Some say that absence makes the heart grow fonder. Well I’m going to say that I have to disagree. It is a month to the day that I left New York City. I have travelled through many cities and many towns. Some I have stayed in for longer than others, but none where I could feel like I could settle. There’s something out there calling me. I don’t know what it is, and I know it sounds strange...But It was like something has triggered a switch in my mind. There are things that my mind wants to remember, but can’t. It confuses me, all I wanted to so was escape New York City. Find myself. Maybe I am, maybe this feeling that I’ve been getting is trying to tell me something. I guess all I can do is follow my heart, and see where it takes me...


Meanwhile somewhere in Roswell, New Mexico....


“Do you really think we should do this? I mean it could send out a signal and alert our enemies to our wear abouts. Is that really a risk you want to take?”


“I don’t know about you, but I want to know... have to know. I think it’s a risk that we have to take. Sure it could give our position away to our enemies, but what if there are others out there...Others like us. Don’t you want to find why we were sent here? Don’t you want to find out our purpose...if we have a purpose? Don’t you want to know where we are from? Who we were...who we are? I’ve got so many questions , And I’m sick and tired of not knowing the answers to them. Don’t you just want to know?


“I do want to know...You know I do. But what if our enemies are alerted? There are only three of us...five of us if you include the others. But there not even like us. Sure they know what we are, but how far are they willing to go for us. They are still confused and don’t know what to think. We have enough to worry about, with the chance that they might go to someone with what they know...someone who could destroy us. Do we really need to worry about enemies attacking us as well?”


“They won’t say anything, we don’t have to worry. They just need a little time. I mean imagine finding out something like that. I think it would take a little time to sink in...a little time to accept. But they understand what is at risk here. They know our lives are in their hands, and they’re not the kind of people who what to responsible for someone elses dying. I mean who would be? I just know that we don’t have to worry about them saying anything.”
“So we are really going to do this...?”


“Yes. I guess we are. Now everybody concentrate...”


Somewhere in the USA...


I feel this pull. I don’t know what it is or where it is coming from. I don’t know where it’s leading to geographically, but I know It’s running straight through my body to my heart. It feels like it’s drawing me closer and closer. When I was in NYC I wanted to get out, I wanted to escape, to find myself and find my dreams. I was too enclosed there, too vulnerable, it felt like my prison. When I lived in New York it was like the city was consuming me, but maybe it was something else that finally made me leave. Wherever I go, I feel like there’s something coming. I don’t know what to think, I don’t know what to believe. I just know that I have to follow my heart, because the heart never lies.

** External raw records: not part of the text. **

(* ===== verification/Store.v ===== *)
(** The relation behind an index: its blocks in shared buffers, the marks and the
    log records its operations leave, and the pages of the access method
    (temporal_rtree.h, temporal_rtree_page.c, temporal_rtree_wal.c and
    rtree_meta_and_root_init of temporal_rtree_build.c).

    Operations run one at a time; buffer locks and pins have no state here.  An
    error keeps the changes made to shared buffers before it. *)

From S2P Require Import Prelude Float64 Cube Box Bufpage Itup.

(** * Special space of the access method *)

Definition TRTREE_META_MAGIC : Z := 0x54525452.
Definition TRTREE_PAGE_LEAF : Z := 0x01.
Definition TRTREE_PAGE_ROOT : Z := 0x02.
Definition TRTREE_PAGE_META : Z := 0x04.

Record RTreeMetaPageData : Type := mkMeta {
  magic : Z;
  root : Z;
  root_level : Z;
  meta_flags : Z;
}.

Record RTreePageOpaqueData : Type := mkOpaque {
  rightlink : Z;
  op_flags : Z;
  op_level : Z;
  nsn : Z;
}.

Definition sizeof_RTreeMetaPageData : Z := 12.
Definition sizeof_RTreePageOpaqueData : Z := 16.

Inductive special : Type :=
  | SpMeta (m : RTreeMetaPageData)
  | SpData (o : RTreePageOpaqueData).

Abbreviation RPage := (Page IndexTuple special).

Definition meta_of (p : RPage) : result RTreeMetaPageData :=
  match pd_sp p with
  | Some (SpMeta m) => Ok m
  | _ => Err (Undefined "special space holds no meta data")
  end.

Definition opaque_of (p : RPage) : result RTreePageOpaqueData :=
  match pd_sp p with
  | Some (SpData o) => Ok o
  | _ => Err (Undefined "special space holds no page opaque data")
  end.

Definition rtree_init_metapage (rootblk rootlevel : Z) : RPage :=
  page_set_sp (SpMeta {| magic := TRTREE_META_MAGIC; root := rootblk;
                         root_level := rootlevel; meta_flags := TRTREE_PAGE_META |})
    (PageInit BLCKSZ sizeof_RTreeMetaPageData).

Definition rtree_init_datapage (flags level : Z) : RPage :=
  page_set_sp (SpData {| rightlink := InvalidBlockNumber; op_flags := flags;
                         op_level := level; nsn := 0 |})
    (PageInit BLCKSZ sizeof_RTreePageOpaqueData).

Definition set_rightlink (r : Z) (o : RTreePageOpaqueData) : RTreePageOpaqueData :=
  {| rightlink := r; op_flags := op_flags o; op_level := op_level o; nsn := nsn o |}.
Definition set_op_flags (f : Z) (o : RTreePageOpaqueData) : RTreePageOpaqueData :=
  {| rightlink := rightlink o; op_flags := f; op_level := op_level o; nsn := nsn o |}.
Definition set_op_level (l : Z) (o : RTreePageOpaqueData) : RTreePageOpaqueData :=
  {| rightlink := rightlink o; op_flags := op_flags o; op_level := l; nsn := nsn o |}.
Definition set_nsn (n : Z) (o : RTreePageOpaqueData) : RTreePageOpaqueData :=
  {| rightlink := rightlink o; op_flags := op_flags o; op_level := op_level o; nsn := n |}.

(** * The relation *)

(** What an operation leaves for durability: a block added to the file, a buffer
    marked dirty, a log record with full page images. *)
Inductive event : Type :=
  | EvExtend
  | EvDirty (blkno : Z)
  | EvWal (images : list (Z * RPage)).

Record Rel : Type := mkRel {
  blocks : list RPage;
  needs_wal : bool;
  log : list event;
}.

Definition empty_rel (wal : bool) : Rel := {| blocks := []; needs_wal := wal; log := [] |}.

Definition nblocks (s : Rel) : Z := zlen (blocks s).

(** The block [blkno] of a file, and the file with that block replaced. *)
Definition bget (bs : list RPage) (blkno : Z) : option RPage :=
  if blkno <? 0 then None else bs !! Z.to_nat blkno.
Definition bset (bs : list RPage) (blkno : Z) (p : RPage) : list RPage :=
  <[Z.to_nat blkno := p]> bs.

Definition block (s : Rel) (blkno : Z) : option RPage := bget (blocks s) blkno.

(** * State and errors *)

Definition M (A : Type) : Type := Rel → Rel * result A.

#[export] Instance M_ret : MRet M := λ A a s, (s, Ok a).
#[export] Instance M_bind : MBind M :=
  λ A B f m s, match m s with (s', Ok a) => f a s' | (s', Err e) => (s', Err e) end.

Definition lift {A} (r : result A) : M A := λ s, (s, r).
Definition elog {A} (msg : string) : M A := λ s, (s, Err (Elog msg)).

(** [RelationGetNumberOfBlocks]. *)
Definition RelationGetNumberOfBlocks : M Z := λ s, (s, Ok (nblocks s)).

Definition RelationNeedsWAL : M bool := λ s, (s, Ok (needs_wal s)).

(** [ReadBufferExtended(..., blkno, RBM_NORMAL, ...)] and [BufferGetPage]. *)
Definition ReadBuffer (blkno : Z) : M RPage := λ s,
  match block s blkno with
  | Some p => (s, Ok p)
  | None => (s, Err (Elog "could not read block"))
  end.

(** [ReadBufferExtended(..., P_NEW, RBM_ZERO_AND_LOCK, ...)]. *)
Definition ExtendRelation : M Z := λ s,
  ({| blocks := blocks s ++ [zero_page]; needs_wal := needs_wal s; log := log s ++ [EvExtend] |},
   Ok (nblocks s)).

Definition set_block (s : Rel) (blkno : Z) (p : RPage) : Rel :=
  {| blocks := bset (blocks s) blkno p; needs_wal := needs_wal s; log := log s |}.

(** A change of the page in the shared buffer. *)
Definition WritePage (blkno : Z) (p : RPage) : M unit := λ s, (set_block s blkno p, Ok tt).

Definition add_event (s : Rel) (e : event) : Rel :=
  {| blocks := blocks s; needs_wal := needs_wal s; log := log s ++ [e] |}.

Definition MarkBufferDirty (blkno : Z) : M unit := λ s, (add_event s (EvDirty blkno), Ok tt).

(** * Write-ahead log

    [GenericXLogStart], one [GenericXLogRegisterBuffer] per block with
    [GENERIC_XLOG_FULL_IMAGE], [GenericXLogFinish]: the images replace the
    buffers (with their hole zeroed) and form one record. *)
Fixpoint log_images (s : Rel) (blks : list Z) : result (list (Z * RPage)) :=
  match blks with
  | [] => Ok []
  | b :: blks =>
      p ← some_or "registered block" (block s b);
      imgs ← log_images s blks;
      Ok ((b, zero_hole p) :: imgs)
  end.

Definition GenericXLog (blks : list Z) : M unit := λ s,
  match log_images s blks with
  | Ok imgs =>
      (add_event (foldl (λ s '(b, p), set_block s b p) s imgs) (EvWal imgs), Ok tt)
  | Err e => (s, Err e)
  end.

Definition rtree_wal_insert (blkno : Z) : M unit := GenericXLog [blkno].
Definition rtree_wal_split (left right : Z) : M unit := GenericXLog [left; right].
Definition rtree_wal_vacuum (blkno : Z) : M unit := GenericXLog [blkno].

(** * Creating an empty index *)

Definition rtree_meta_and_root_init : M unit :=
  metablk ← ExtendRelation;
  rootblk ← ExtendRelation;
  WritePage metablk (rtree_init_metapage rootblk 0);;
  WritePage rootblk (rtree_init_datapage (Z.lor TRTREE_PAGE_LEAF TRTREE_PAGE_ROOT) 0);;
  MarkBufferDirty metablk;;
  MarkBufferDirty rootblk.

Definition temporal_rtree_buildempty : M unit := rtree_meta_and_root_init.

(** * Facts on the store *)

Implicit Types (bs : list RPage) (p : RPage) (lg : list event).

Lemma bget_range bs b p : bget bs b = Some p → 0 ≤ b < zlen bs.
Proof.
  unfold bget, zlen. destruct (Z.ltb_spec b 0); [done|]. intros Hl%lookup_lt_Some. lia.
Qed.

Lemma bget_bset_eq bs b p q : bget bs b = Some q → bget (bset bs b p) b = Some p.
Proof.
  intros Hb. pose proof (bget_range _ _ _ Hb). unfold bget, bset, zlen in *.
  destruct (Z.ltb_spec b 0); [lia|]. apply list_lookup_insert_eq. lia.
Qed.

Lemma bget_bset_ne bs b b' p : 0 ≤ b → b ≠ b' → bget (bset bs b p) b' = bget bs b'.
Proof.
  intros Hb Hne. unfold bget, bset. destruct (Z.ltb_spec b' 0); [done|].
  apply list_lookup_insert_ne. lia.
Qed.

Lemma bget_bset bs b b' p :
  0 ≤ b < zlen bs → bget (bset bs b p) b' = if b' =? b then Some p else bget bs b'.
Proof.
  intros Hb. destruct (Z.eqb_spec b' b) as [->|Hne].
  - unfold bget, bset, zlen in *. destruct (Z.ltb_spec b 0); [lia|]. apply list_lookup_insert_eq. lia.
  - apply bget_bset_ne; lia.
Qed.

Lemma zlen_bset bs b p : zlen (bset bs b p) = zlen bs.
Proof. unfold zlen, bset. by rewrite length_insert. Qed.

Lemma bset_id bs b p : bget bs b = Some p → bset bs b p = bs.
Proof.
  unfold bget, bset. destruct (Z.ltb_spec b 0); [done|]. apply list_insert_id.
Qed.

Lemma bset_bset bs b p q : bset (bset bs b p) b q = bset bs b q.
Proof. apply list_insert_insert_eq. Qed.

Lemma bget_app_l bs bs' b : b < zlen bs → bget (bs ++ bs') b = bget bs b.
Proof.
  intros Hb. unfold bget, zlen in *. destruct (Z.ltb_spec b 0); [done|].
  apply lookup_app_l. lia.
Qed.

Lemma bget_app_new bs p : bget (bs ++ [p]) (zlen bs) = Some p.
Proof.
  unfold bget, zlen. destruct (Z.ltb_spec (Z.of_nat (length bs)) 0); [lia|].
  rewrite Nat2Z.id. apply list_lookup_middle. done.
Qed.

Lemma bget_app bs p b :
  bget (bs ++ [p]) b = if b =? zlen bs then Some p else bget bs b.
Proof.
  destruct (Z.eqb_spec b (zlen bs)) as [->|Hne]; [apply bget_app_new|].
  destruct (Z.ltb_spec b (zlen bs)); [by apply bget_app_l|].
  assert (∀ l, zlen l ≤ b → bget l b = None) as HN.
  { intros l Hl. destruct (bget l b) eqn:E; [|done]. apply bget_range in E. lia. }
  rewrite !HN; [done|lia|]. rewrite zlen_app. unfold zlen in *. cbn. lia.
Qed.

(** Read a block out of a file built by updates. *)
Ltac bget_simpl :=
  repeat first
    [ rewrite bget_bset by (rewrite ?zlen_bset, ?zlen_app; unfold zlen in *; cbn [length] in *; lia)
    | rewrite bget_app
    | rewrite Z.eqb_refl
    | match goal with |- context [?a =? ?b] =>
        rewrite (proj2 (Z.eqb_neq a b)) by (unfold zlen in *; lia) end ].

(** Compute the fields of a state. *)
Ltac st_simpl := unfold nblocks, add_event, set_block; cbn [blocks needs_wal log].

Section run.
Context (bs : list RPage) (w : bool) (lg : list event).

Lemma ReadBuffer_run b p :
  bget bs b = Some p → ReadBuffer b (mkRel bs w lg) = (mkRel bs w lg, Ok p).
Proof. intros Hb. unfold ReadBuffer, block. cbn. by rewrite Hb. Qed.

Lemma GenericXLog_run1 b p :
  bget bs b = Some p →
  GenericXLog [b] (mkRel bs w lg) =
  (mkRel (bset bs b (zero_hole p)) w (lg ++ [EvWal [(b, zero_hole p)]]), Ok ()).
Proof. intros Hb. unfold GenericXLog, log_images, block. cbn. by rewrite Hb. Qed.

Lemma GenericXLog_run2 b1 b2 p1 p2 :
  bget bs b1 = Some p1 → bget bs b2 = Some p2 →
  GenericXLog [b1; b2] (mkRel bs w lg) =
  (mkRel (bset (bset bs b1 (zero_hole p1)) b2 (zero_hole p2)) w
     (lg ++ [EvWal [(b1, zero_hole p1); (b2, zero_hole p2)]]), Ok ()).
Proof. intros H1 H2. unfold GenericXLog, log_images, block. cbn. rewrite H1, H2. done. Qed.

End run.

(** Run one step of the state monad. *)
Lemma bind_run {A B} (m : M A) (f : A → M B) s s' a :
  m s = (s', Ok a) → (m ≫= f) s = f a s'.
Proof. intros Hm. unfold mbind, M_bind. by rewrite Hm. Qed.

Lemma bind_ext {A B} (m1 m2 : M A) (k1 k2 : A → M B) s :
  m1 s = m2 s → (∀ a s', k1 a s' = k2 a s') → (m1 ≫= k1) s = (m2 ≫= k2) s.
Proof.
  intros Hm Hk. unfold mbind, M_bind. rewrite Hm. destruct (m2 s) as [s' [a|e]]; [apply Hk|done].
Qed.

Lemma lift_run {A} (r : result A) s a : r = Ok a → lift r s = (s, Ok a).
Proof. by intros ->. Qed.

(** * Data pages *)

(** [p] is a page of the tree with opaque data [o] that holds the tuples [its]. *)
Record dpage (p : RPage) (o : RTreePageOpaqueData) (its : list IndexTuple) : Prop := {
  dp_rep : page_rep p its;
  dp_sp : pd_sp p = Some (SpData o);
  dp_special : pd_special p = BLCKSZ - sizeof_RTreePageOpaqueData;
}.

Lemma dpage_opaque p o its : dpage p o its → opaque_of p = Ok o.
Proof. intros []. unfold opaque_of. by rewrite dp_sp0. Qed.

Lemma dpage_zero_hole p o its : dpage p o its → dpage (zero_hole p) o its.
Proof. intros []. by constructor; [apply zero_hole_rep|..]. Qed.

Lemma dpage_set_sp p o o' its : dpage p o its → dpage (page_set_sp (SpData o') p) o' its.
Proof. intros []. by constructor; [apply page_set_sp_rep|..]. Qed.

Lemma dpage_init flags level :
  dpage (rtree_init_datapage flags level) (mkOpaque InvalidBlockNumber flags level 0) [].
Proof. constructor; [|done..]. apply page_set_sp_rep, PageInit_rep. done. Qed.

Lemma dpage_free p o its :
  dpage p o its → pd_upper p - pd_lower p = 8152 - items_space its.
Proof.
  intros []. rewrite (page_rep_free p its), dp_special0 by done.
  unfold BLCKSZ, sizeof_RTreePageOpaqueData, SizeOfPageHeaderData. lia.
Qed.

(** Logging a block, when the relation is logged, keeps what its pages hold. *)
Lemma maybe_wal1 bs (w : bool) lg b p o its :
  bget bs b = Some p → dpage p o its →
  ∃ p' lg', (if w then rtree_wal_insert b else mret ()) (mkRel bs w lg) =
              (mkRel (bset bs b p') w lg', Ok ()) ∧ dpage p' o its.
Proof.
  intros Hb Hp. destruct w.
  - eexists _, _. split; [by apply GenericXLog_run1|by apply dpage_zero_hole].
  - exists p, lg. split; [|done]. by rewrite bset_id.
Qed.

Lemma maybe_wal2 bs (w : bool) lg b1 b2 p1 p2 o1 o2 its1 its2 :
  bget bs b1 = Some p1 → bget bs b2 = Some p2 → b1 ≠ b2 →
  dpage p1 o1 its1 → dpage p2 o2 its2 →
  ∃ p1' p2' lg', (if w then rtree_wal_split b1 b2 else mret ()) (mkRel bs w lg) =
              (mkRel (bset (bset bs b1 p1') b2 p2') w lg', Ok ()) ∧
              dpage p1' o1 its1 ∧ dpage p2' o2 its2.
Proof.
  intros H1 H2 Hne Hp1 Hp2. destruct w.
  - eexists _, _, _. split; [by apply GenericXLog_run2|].
    split; by apply dpage_zero_hole.
  - exists p1, p2, lg. split; [|done]. rewrite (bset_id bs b1 p1) by done.
    by rewrite bset_id.
Qed.

(** A page determines its items. *)
Lemma dpage_items_eq p o its o' its' : dpage p o its → dpage p o' its' → its' = its.
Proof.
  intros [Hp _ _] [Hp' _ _]. apply (list_eq_same_length _ _ (length its)); [done|..].
  - by rewrite <- (page_rep_length _ _ Hp), <- (page_rep_length _ _ Hp').
  - intros i x y _ Hx Hy.
    destruct (page_rep_item _ _ _ _ Hp' Hx) as (a & _ & Ha & _ & _ & Hga).
    destruct (page_rep_item _ _ _ _ Hp Hy) as (b & _ & Hb & _ & _ & Hgb). congruence.
Qed.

Maybe there’s something out there calling me, because that’s what it feels like. Or maybe it’s someone, Maybe I will find somewhere to settle, maybe I will find somewhere where I can make a home for myself...Where I will feel like I belong.


For so long I’ve had this feeling of loneliness. My parents filled it temporarily, but they are gone now. It’s back and I don’t know how to justify it. I don’t know where I‘m heading or what this feeling is, I don‘t know if I will ever find out...But I do know that I cannot ignore it. So I’m not, I’m following it. And where ever it may take me...Which ever direction it may lead...I will follow. And maybe just maybe I will find that place where I belong...And maybe just maybe I might be able to let the world see me.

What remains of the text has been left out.